Le temps de la gratitude
En 2015, son collègue Remi De Roo, longtemps évêque de Victoria en Colombie-Britannique, résumait l’esprit de l’œuvre apostolique de Charbonneau: «Dépasser l’ère de la soumission puérile sinon simpliste aux dix Commandements, pour embrasser courageusement notre vocation universelle à suivre d’une façon adulte et responsable l’esprit des Béatitudes.»
Il fut un temps, au Québec, où les prêtres et les évêques étaient considérés comme des guides dont il convenait d’honorer la sagesse et la mémoire. Ce temps est révolu. Or, s’il faut se réjouir du fait que l’époque actuelle soit libérée des diktats d’une religion triomphante, on peut déplorer qu’elle ne sache même plus reconnaître les hérauts d’une foi adulte et libératrice.

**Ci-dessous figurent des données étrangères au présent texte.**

(* ===== verification/SimPrefetch.v ===== *)
(** * ChampSim: prefetchers

    prefetcher/next_line and prefetcher/ip_stride: what they remember of the accesses
    to a cache, and the lines they ask it for.  Their state is the field [pref] of
    the cache.  [Module Prefetching] relates a cache to what it was before a
    prefetcher asked for lines, whatever the prefetcher is. *)

From stdpp Require Import base list.
From S2P Require Import Prelude SimUtil SimQueue SimVmem SimRepl SimCache SimCacheSpec.
Import Util Mem Circ Delay Vmem Cache CacheSpec.
Local Open Scope Z_scope.
Local Open Scope c_scope.

(** ** Asking for lines *)
Module Prefetching.
Section Line.
Context `{Config} {R P L : Type} `{Replacement R} `{LowerLevel L}.
Context (k : params) (warmup_complete : Z -> bool) (uninit : Z).
Local Abbreviation cache := (CACHE R P L).
Implicit Types c : cache.

Definition LOG2_BLOCK_SIZE : Z := lg2 BLOCK_SIZE.

Lemma lg2_nonneg n : 0 <= lg2 n.
Proof. unfold lg2. generalize 64%nat. intros m. revert n. induction m as [|m IH]; intros n; simpl; [done|]. destruct (n <? 2); [done|]. pose proof (IH (n / 2)). lia. Qed.

(** The deprecated signature of [prefetch_line], which drops [ip] and [base_addr]. *)
Definition prefetch_line_from (ip base_addr pf_addr : Z) (fill_this_level : bool) (prefetch_metadata : Z) c : cres (Z * cache) :=
  prefetch_line k warmup_complete uninit pf_addr fill_this_level prefetch_metadata c.

(** [c'] is [c] after the prefetcher has asked for lines that satisfy [Q] and has
    changed its own state. *)
Inductive asks (Q : Z -> Prop) c : cache -> Prop :=
| asks_nothing : asks Q c c
| asks_state c' p : asks Q c c' -> asks Q c (c' <| pref := p |>)
| asks_line c1 c2 a fill meta r : asks Q c c1 -> Q a -> prefetch_line k warmup_complete uninit a fill meta c1 = Ret (r, c2) -> asks Q c c2.

Context `{!LowerLevelOk L} `{!ReplacementOk R (NUM_SET k) (NUM_WAY k)}.

Lemma same_request_self x : same_request x x.
Proof. by repeat split. Qed.

Lemma same_request_trans x y z : same_request x y -> same_request y z -> same_request x z.
Proof.
  intros (? & ? & ? & ? & ? & ? & Hxy) (? & ? & ? & ? & ? & ? & Hyz).
  do 6 (split; [congruence|]). intros w. by rewrite Hyz.
Qed.
(** X15: a [POST /members] whose [userId] or [departmentId] is the empty
    string is answered with status 400, whatever the role; the issues name
    each empty property with the message of the schema, and no membership
    is stored. *)
Theorem departments_POST_members_nothing_selected `{Schema}
    (body : AssignUserToDepartmentBody.t) (db : DB) :
  AssignUserToDepartmentBody.userId body = Str ""
  ∨ AssignUserToDepartmentBody.departmentId body = Str "" →
  ∃ issues,
    departments_POST_members (Json body) db
    = (mkResponse 400 (JsonError issues), db)
    ∧ (AssignUserToDepartmentBody.userId body = Str "" →
       mkIssue ["userId"] too_small (Some "User Must be selected") ∈ issues)
    ∧ (AssignUserToDepartmentBody.departmentId body = Str "" →
       mkIssue ["departmentId"] too_small (Some "Department Must be selected")
         ∈ issues).
Proof.
  intros Hempty. unfold departments_POST_members, assignUserToDepartmentSchema.
  set (iu := zod_string ["userId"] _ _ _ _).
  set (id := zod_string ["departmentId"] _ _ _ _).
  assert (Hiu : AssignUserToDepartmentBody.userId body = Str "" →
                mkIssue ["userId"] too_small (Some "User Must be selected") ∈ iu).
  { intros Hu. unfold iu. rewrite Hu. apply list_elem_of_here. }
  assert (Hid : AssignUserToDepartmentBody.departmentId body = Str "" →
                mkIssue ["departmentId"] too_small
                  (Some "Department Must be selected") ∈ id).
  { intros Hd. unfold id. rewrite Hd. apply list_elem_of_here. }
  assert (Hne : iu ++ id ≠ []).
  { destruct Hempty as [Hu%Hiu|Hd%Hid]; intros [-> ->]%app_eq_nil;
      by eapply elem_of_nil. }
  destruct (zod_role _) as [role|role_issues].
  - destruct (iu ++ id) as [|i l] eqn:Happ; [done|]. rewrite <- Happ.
    eexists. split; [reflexivity|].
    split; intros Hx; apply elem_of_app; auto.
  - eexists. split; [reflexivity|].
    split; intros Hx; rewrite !elem_of_app; auto.
Qed.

Mgr Charbonneau — qui avait choisi comme devise pour son blason d’évêque «Je suis venu mettre le feu sur la terre», une formule de Jésus consignée en Luc 12, 49 — fut de ceux-là. En le rappelant à notre mémoire, en le faisant revivre, Denise Robillard fait œuvre de gratitude et de justice. Qu’elle en soit remerciée.